Chechen-born Tsarnaev brothers had plans to attack the iconic Times Square in New York after they shocked the US by twin blasts in Boston last week that killed three persons and wounded more than 200 others.
New York City Mayor Michael Bloomberg and City Police Commissioner Ray Kelly said the Tsarnaev brothers -- Tamerlan and Dzhokhar -- had additional explosives with which they were planning to create havoc at the crowded Times Square.
The information was obtained by the FBI during the interrogation of Dzhokhar, 19, who was arrested by the police at a Boston neighborhood last Friday. His elder brother was killed in a police exchange of fire last week.
"Last night, we were informed by the FBI that the surviving attacker revealed that New York City was next on their list of targets. He told the FBI, apparently, that he and his brother had intended to drive to New York and designate additional explosives in Times Square," Bloomberg told reporters at a crowded news conference in New York.
"They had built these additional explosives, and we know they had the capacity to carry out the attacks," he said.
Police foiled the alleged plan by killing Tamerlan in a shootout and arresting Dzhokhar last week.
If, God forbid, they had arrived in New York City and gone to Times Square, one thing for sure, they would have seen an enormous police presence, but they would not have seen extensive networks of cameras that are part of the security initiative to help police identify suspicious movements, such as packages left unintended on the streets, the Mayor said.
According to the Police Commissioner Kelly, Dzhokhar, who was captured alive, initially told investigators that he and his brother decided after the Boston bombings that would go to New York City to "party." But they quickly changed their mind.
"A subsequent questioning of Dzhokhar revealed that he and his brother decided spontaneously on Times Square as a target. They would drive to Times Square that same night. They discussed this while driving around in a Mercedes SUV that they had hijacked after they shot and killed an MIT police officer in Cambridge, Dzhokhar said," Kelly told reporters.
That plan, however, fell apart when they realised that the vehicle that they hijacked was low on gas and ordered the driver to stop at a nearby gas station. The driver used the opportunity to escape and call the police.
That eventually led to the shootout in Watertown, where the older brother was killed in an exchange of gunfire with the police, Kelly said on Thursday.
Up until that point, the two brothers had at their disposal six improvised explosive devices.
One was a pressure cooker bomb, similar to the two that had exploded at the marathon. The other five were pipe bombs.
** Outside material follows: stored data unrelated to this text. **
(** * USB Drop campaign manager: the web client's request, guard and view logic

    The development embeds the JavaScript of the Vue front end
    (services/api.js, stores/auth.js, router/index.js and the views) as
    Rocq functions.  JavaScript values keep their dynamic typing,
    numbers are IEEE-754 binary64 (Rocq's primitive floats), localStorage
    is a finite map, and asynchronous handlers run in a small monad that
    threads the component state, the replies of the REST server and the
    trace of observable effects. *)

From Stdlib Require Import ZArith List Bool Lia Ascii String Uint63 PrimFloat FloatOps SpecFloat.
From stdpp Require Import gmap strings.

Local Open Scope string_scope.
Local Open Scope list_scope.
Local Open Scope Z_scope.

(** ** JavaScript values *)

Module Js.

Inductive value : Type :=
| Undefined
| Null
| Boolean (b : bool)
| Num (f : float)
| Str (s : string).

(** ToBoolean: [undefined], [null], [false], [0], [-0], [NaN] and the
    empty string are falsy. *)
Definition truthy (v : value) : bool :=
  match v with
  | Undefined | Null => false
  | Boolean b => b
  | Num f => negb (PrimFloat.eqb f 0%float) && negb (PrimFloat.is_nan f)
  | Str s => negb (String.eqb s "")
  end.

(** [!v] *)
Definition not (v : value) : bool := negb (truthy v).

(** [a || b] and [a && b] return one of their operands. *)
Definition or (a b : value) : value := if truthy a then a else b.
Definition and (a b : value) : value := if truthy a then b else a.

(** [v !== null && v !== undefined] *)
Definition non_null (v : value) : bool :=
  match v with
  | Undefined | Null => false
  | _ => true
  end.

(** [a === b] *)
Definition strict_eq (a b : value) : bool :=
  match a, b with
  | Undefined, Undefined => true
  | Null, Null => true
  | Boolean x, Boolean y => Bool.eqb x y
  | Num x, Num y => PrimFloat.eqb x y
  | Str x, Str y => String.eqb x y
  | _, _ => false
  end.

Definition is_number (v : value) : bool :=
  match v with Num _ => true | _ => false end.

(** A non-negative integer as a Number; exact below 2^53. *)
Definition of_Z (z : Z) : float := PrimFloat.of_uint63 (Uint63.of_Z z).

Definition int (z : Z) : value := Num (of_Z z).

(** ToNumber.  The conversion of a string to a number is the engine's
    StringToNumber, taken as a parameter. *)
Definition toNumber (StringToNumber : string -> float) (v : value) : float :=
  match v with
  | Undefined => PrimFloat.nan
  | Null => 0%float
  | Boolean b => if b then 1%float else 0%float
  | Num f => f
  | Str s => StringToNumber s
  end.

(** Math.round: the integer nearest to [x], ties towards +infinity;
    NaN, the infinities and the zeros are returned unchanged, and a
    negative argument that rounds to zero gives [-0].  The argument is
    decoded to [m * 2^e] and rounded exactly over [Z]. *)
Definition Math_round (x : float) : float :=
  match Prim2SF x with
  | S754_finite s m e =>
      if (0 <=? e)%Z then x
      else
        let num := (if s then - Z.pos m else Z.pos m)%Z in
        let n := ((2 * num + 2 ^ (- e)) / 2 ^ (1 - e))%Z in
        if (n =? 0)%Z then (if s then (-0)%float else 0%float)
        else if (n <? 0)%Z then PrimFloat.opp (of_Z (- n))
        else of_Z n
  | _ => x
  end.

(** The integer a Number stands for, when it is one. *)
Definition to_integer (x : float) : option Z :=
  match Prim2SF x with
  | S754_zero _ => Some 0%Z
  | S754_finite s m e =>
      let sign := (if s then -1 else 1)%Z in
      if (0 <=? e)%Z then Some (sign * Z.pos m * 2 ^ e)%Z
      else if (Z.pos m mod 2 ^ (- e) =? 0)%Z
           then Some (sign * (Z.pos m / 2 ^ (- e)))%Z
           else None
  | _ => None
  end.

(** Vue's [looseToNumber], applied by the [.number] modifier of
    [v-model]: [parseFloat] the text and keep the text itself when the
    result is NaN. *)
Definition looseToNumber (parseFloat : string -> float) (val : string) : value :=
  let n := parseFloat val in
  if PrimFloat.is_nan n then Str val else Num n.

End Js.

(** ** Success rate cards (CampaignDetail.vue, Reports view) *)

Module SuccessRate.
Import Js.

(** The fields of a stats or report object that the cards read. *)
Record Stats : Type := mkStats {
  total_drives : value;
  deployed : value;
  triggered : value
}.

(** Operands of every division the expression evaluates, as numbers:
    (dividend, divisor). *)
Definition divisions : Type := list (float * float).

Section Engine.
Variable StringToNumber : string -> float.

(** [a / b], recording the operands. *)
Definition js_div (a b : value) : float * divisions :=
  let x := toNumber StringToNumber a in
  let y := toNumber StringToNumber b in
  (PrimFloat.div x y, [(x, y)]).

(** CampaignDetail.vue:
    [stats?.deployed ? Math.round((stats.triggered / stats.deployed) * 100) : 0]
    with [stats] a ref that is [null] until the stats are loaded. *)
Definition statsSuccessRate (stats : option Stats) : value * divisions :=
  match stats with
  | None => (Num 0%float, [])
  | Some s =>
      if truthy (deployed s)
      then let '(q, log) := js_div (triggered s) (deployed s) in
           (Num (Math_round (PrimFloat.mul q 100%float)), log)
      else (Num 0%float, [])
  end.

(** Reports view, rendered under [v-else-if="report"]:
    [report.deployed ? Math.round((report.triggered / report.deployed) * 100) : 0] *)
Definition reportSuccessRate (report : Stats) : value * divisions :=
  if truthy (deployed report)
  then let '(q, log) := js_div (triggered report) (deployed report) in
       (Num (Math_round (PrimFloat.mul q 100%float)), log)
  else (Num 0%float, []).
End Engine.

(** round(100 * t / d) over the rationals, ties upwards. *)
Definition exact_rate (t d : Z) : Z := (200 * t + d) / (2 * d).

(** 100 * t / d lies exactly halfway between two integers. *)
Definition is_tie (t d : Z) : bool := (200 * t) mod (2 * d) =? d.

(** The percentage shown for integer counts, as an integer. *)
Definition shown (t d : Z) : option Z :=
  match fst (statsSuccessRate (fun _ => PrimFloat.nan)
               (Some (mkStats (int d) (int d) (int t)))) with
  | Num f => to_integer f
  | _ => None
  end.

Definition agrees (t d : Z) : bool :=
  match shown t d with
  | Some n => (n =? exact_rate t d) || (is_tie t d && (n =? exact_rate t d - 1))
  | None => false
  end.

Definition agrees_upto (N : nat) : bool :=
  forallb (fun d => forallb (fun t => agrees (Z.of_nat t) (Z.of_nat (S d)))
                      (seq 0 (S (S d))))
          (seq 0 N).
End SuccessRate.

(** ** HTTP requests built by services/api.js *)

Module Http.

Inductive method : Type := GET | POST | PUT | DELETE.

(** A plain JavaScript object with primitive fields. *)
Abbreviation object := (gmap string Js.value).

(** [o.k], [undefined] when the key is absent. *)
Definition field (o : object) (k : string) : Js.value :=
  default Js.Undefined (o !! k).

(** The arguments of one call of the axios instance. *)
Record config : Type := mkConfig {
  cfg_method : method;
  cfg_url : string;
  cfg_params : option object;
  cfg_data : option object;
  cfg_responseType : option string
}.

Definition get (url : string) : config := mkConfig GET url None None None.
Definition get_params (url : string) (params : object) : config :=
  mkConfig GET url (Some params) None None.
Definition get_blob (url : string) : config :=
  mkConfig GET url None None (Some "blob").
Definition post (url : string) : config := mkConfig POST url None None None.
Definition post_data (url : string) (data : object) : config :=
  mkConfig POST url None (Some data) None.
Definition put (url : string) (data : object) : config :=
  mkConfig PUT url None (Some data) None.
Definition delete (url : string) : config := mkConfig DELETE url None None None.

(** The request writes to the server and carries the key [k]. *)
Definition writes_field (c : config) (k : string) : bool :=
  match cfg_method c, cfg_data c with
  | (POST | PUT), Some d => bool_decide (is_Some (d !! k))
  | _, _ => false
  end.

End Http.

(** The helper objects exported by services/api.js. *)

Module campaignsApi.
Import Http.
Definition list : config := get "/campaigns".
Definition get (id : string) : config := Http.get ("/campaigns/" +:+ id).
Definition create (data : object) : config := post_data "/campaigns" data.
Definition update (id : string) (data : object) : config := put ("/campaigns/" +:+ id) data.
Definition delete (id : string) : config := Http.delete ("/campaigns/" +:+ id).
Definition stats (id : string) : config := Http.get ("/campaigns/" +:+ id +:+ "/stats").
End campaignsApi.

Module drivesApi.
Import Http.
Definition list (params : object) : config := get_params "/drives" params.
Definition get (id : string) : config := Http.get ("/drives/" +:+ id).
Definition getByCode (code : string) : config := Http.get ("/drives/by-code/" +:+ code).
Definition create (data : object) : config := post_data "/drives" data.
Definition update (id : string) (data : object) : config := put ("/drives/" +:+ id) data.
Definition prepare (id : string) : config := post ("/drives/" +:+ id +:+ "/prepare").
Definition deploy (id : string) (data : object) : config :=
  post_data ("/drives/" +:+ id +:+ "/deploy") data.
Definition download (id : string) : config := get_blob ("/drives/" +:+ id +:+ "/download").
Definition tokens (id : string) : config := Http.get ("/drives/" +:+ id +:+ "/tokens").
End drivesApi.

Module profilesApi.
Import Http.
Definition list : config := get "/profiles".
Definition get (id : string) : config := Http.get ("/profiles/" +:+ id).
Definition create (data : object) : config := post_data "/profiles" data.
Definition update (id : string) (data : object) : config := put ("/profiles/" +:+ id) data.
Definition delete (id : string) : config := Http.delete ("/profiles/" +:+ id).
Definition preview (id : string) : config := Http.get ("/profiles/" +:+ id +:+ "/preview").
End profilesApi.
"We know that Dzhokhar was photographed in Times Square with friends on or before April 18th of 2012, and that he was in the city again in November of 2012. We don't know if those visits were related in any way to what he described as the brothers' spontaneous decision to target Times Square," Kelly said.
He said the New York Police Department intelligence division is actively investigating to determine Dzhokhar's movements in the city, as well as who he might have been with in New York.
"New York City detectives and supervisors assigned to the Joint Terrorist Task Force with the FBI are assisting in the ongoing investigation in both Boston and New York. There's no evidence at this time, however, to indicate that New York City is currently a target of another terrorist attack stemming from the Boston bombings," he said.
In 2010, a Pakistani-American citizen, Faisal Shahzad, was arrested for attempting to bomb the Times Square. He was later convicted and sentenced to life imprisonment.